(Work instructions):
After reading the entries below, copy word for word the lines from the first through the line containing "Hg) as [-> Hd].", and stop there.

(Recorded information):
┌────────

Lemma patience_inv_run_callback e cb l s s' :
  wake_inv (Some (e, cb :: l)) s -> patience_inv (Some (e, cb :: l)) s ->
  run_callback cfg cb e s = Ok s' -> patience_inv (Some (e, l)) s'.
Proof.
  intros W P H. destruct (classic_callback cb) as [[p0 ->]|Hcb].
  - cbn [run_callback] in H. destruct (resume_frame cfg _ _ _ _ H) as (K & F & Nw).
    destruct (resume_tidy _ _ _ _ H) as (d & T & Hrace & _).
    intros p n rest a r c Hg Ht. destruct (decide (p = p0)) as [->|Hp].
    + destruct (Hrace n rest a r Hg) as [-> Hd].
      destruct (Nw n rest (now s) r Hg) as (c' & T' & _ & _ & _ & Hn & _ & _).
      rewrite Ht in T'. injection T' as <-.
      destruct T as (N & Q' & C). split; [rewrite N; unfold PATIENCE; lra|].
      intros x Hx Hcx. destruct (Q' x Hx) as [Hold|[Hnw|[Hk Hdl]]].
      * exfalso.
        assert (Hxa : (e_ev x < next_event s)%nat).
        { apply (triggered_allocated _ _ _ W), (wi_queue _ _ W).
          apply list_elem_of_fmap. now exists x. }
        destruct Hcx as [Hcx|(l' & Hl' & Hin)]; [lia|].
        cbn [pending_callbacks] in Hl'. destruct (decide (e_ev x = e)) as [E|E].
        -- injection Hl' as <-.
           destruct (wi_callbacks _ _ W e _ (pending_callbacks_cursor _ _ _)) as [_ Hok].
           specialize (Hok (Check c) ltac:(now right)). cbn [callback_ok] in Hok. lia.
        -- destruct (C _ _ _ Hl' Hin) as [(l0 & Hl0 & Hin0)|[Hk _]]; [|lia].
           destruct (wi_callbacks _ _ W (e_ev x) l0) as [_ Hok].
           { now rewrite pending_callbacks_other. }
           specialize (Hok _ Hin0). cbn [callback_ok] in Hok. lia.
      * rewrite Hnw. unfold PATIENCE. lra.
      * unfold PATIENCE in *. lra.
    + destruct (F p Hp) as [Pq|[_ Hv]]; [|rewrite Hg in Hv; discriminate].
      rewrite Pq in Hg, Ht.
      exact (patience_kept d e (Resume p0) l s s' p n rest a r c W P T Hg Ht).
  - destruct (run_callback_keeps cfg (next_event s) cb e s s' Hcb H) as (_ & Pq & _).
    pose proof (run_callback_tidy cb e s s' Hcb H) as T.
    intros p n rest a r c Hg Ht. rewrite Pq in Hg, Ht.
    exact (patience_kept 0 e cb l s s' p n rest a r c W P T Hg Ht).
Qed.

Lemma waits_inv_run_callback e cb l s s' :
  race_inv (Some (e, cb :: l)) s -> patience_inv (Some (e, cb :: l)) s -> waits_inv s ->
  run_callback cfg cb e s = Ok s' -> waits_inv s'.
Proof.
  intros R P [Wn Wp] H. destruct (classic_callback cb) as [[p0 ->]|Hcb].
  - cbn [run_callback] in H.
    destruct (resume_frame cfg _ _ _ _ H) as (_ & F & _).
    destruct (resume_tidy _ _ _ _ H) as (d & _ & _ & Hsv).
    assert (Hwait : forall n rest a r,
               gen (procs s p0) = Customer_race n rest a r -> now s - a <= PATIENCE).
    { intros n rest a r Hg. destruct (R p0 n rest a r Hg) as (c & t & T & _).
      destruct (P p0 n rest a r c Hg T) as [Hnow _]. lra. }
    split.
    + intros m. pose proof (resume_booking cfg p0 e s s' H) as B.
      destruct B as [Hc | pw d' lq Hbp U N G T F0
                    | n rest a r prm u lq Hgen Hprm Hu U N G T F0
                    | n rest w sv r prm u lq Hgen Hprm Hu U N G T F0].
      * destruct Hc as (-> & _). apply Wn.
      * rewrite N. apply Wn.
      * rewrite N. destruct (decide (n = m)) as [->|Hne].
        -- rewrite fn_lookup_insert. cbn [booked waiting_times].
           apply Forall_app. split; [apply Wn|]. repeat constructor.
           now apply (Hwait m rest a r).
        -- rewrite fn_lookup_insert_ne by exact Hne. apply Wn.
      * rewrite N. destruct (decide (n = m)) as [->|Hne].
        -- rewrite fn_lookup_insert. cbn [booked waiting_times].
           apply Forall_app. split; [apply Wn|]. repeat constructor.
           exact (Wp p0 m rest w sv r Hgen).
        -- rewrite fn_lookup_insert_ne by exact Hne. apply Wn.
    + intros p n rest w sv r Hg. destruct (decide (p = p0)) as [->|Hp].
      * destruct (Hsv n rest w sv r Hg) as (a & Hga & ->). now apply (Hwait n rest a r).
      * destruct (F p Hp) as [Pq|[_ Hv]]; [|rewrite Hg in Hv; discriminate].
        rewrite Pq in Hg. exact (Wp p n rest w sv r Hg).
  - destruct (run_callback_keeps cfg (next_event s) cb e s s' Hcb H) as (_ & Pq & _).
    destruct (quiet_run_callback cfg cb e s s' Hcb H) as (N & _).
    split.
    + intros m. rewrite N. apply Wn.
    + intros p n rest w sv r. rewrite Pq. apply Wp.
Qed.

End Patience.

Lemma race_inv_pop s x q :
  race_inv None s ->
  race_inv (Some (e_ev x, default [] (callbacks (events s (e_ev x))))) (pop x q s).
Proof.
  intros R p n rest a r Hg. change (procs (pop x q s)) with (procs s) in *.
  destruct (R p n rest a r Hg) as (c & t & T & Kd & Hr & Ht & Hc & [D|D]); [|discriminate].
  cbn [pending_callbacks] in D.
  assert (Hev : forall e, events (pop x q s) e
            = if decide (e_ev x = e) then with_callbacks None (events s e) else events s e).
  { intros e. cbn [pop upd_event events set_events set_now set_queue].
    destruct (decide (e_ev x = e)) as [->|Hne].
    - now rewrite fn_lookup_alter.
    - now rewrite fn_lookup_alter_ne. }
  exists c, t. split; [exact T|]. split.
  { rewrite Hev. destruct (decide (e_ev x = c)); exact Kd. }
  split; [exact Hr|]. split; [exact Ht|]. split; [exact Hc|]. left.
  cbn [pending_callbacks]. destruct (decide (c = e_ev x)) as [->|Hne].
  - now rewrite D.
  - rewrite Hev, decide_False by congruence. exact D.
Qed.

└────────

(Your solution):
Lemma patience_inv_run_callback e cb l s s' :
  wake_inv (Some (e, cb :: l)) s -> patience_inv (Some (e, cb :: l)) s ->
  run_callback cfg cb e s = Ok s' -> patience_inv (Some (e, l)) s'.
Proof.
  intros W P H. destruct (classic_callback cb) as [[p0 ->]|Hcb].
  - cbn [run_callback] in H. destruct (resume_frame cfg _ _ _ _ H) as (K & F & Nw).
    destruct (resume_tidy _ _ _ _ H) as (d & T & Hrace & _).
    intros p n rest a r c Hg Ht. destruct (decide (p = p0)) as [->|Hp].
    + destruct (Hrace n rest a r Hg) as [-> Hd].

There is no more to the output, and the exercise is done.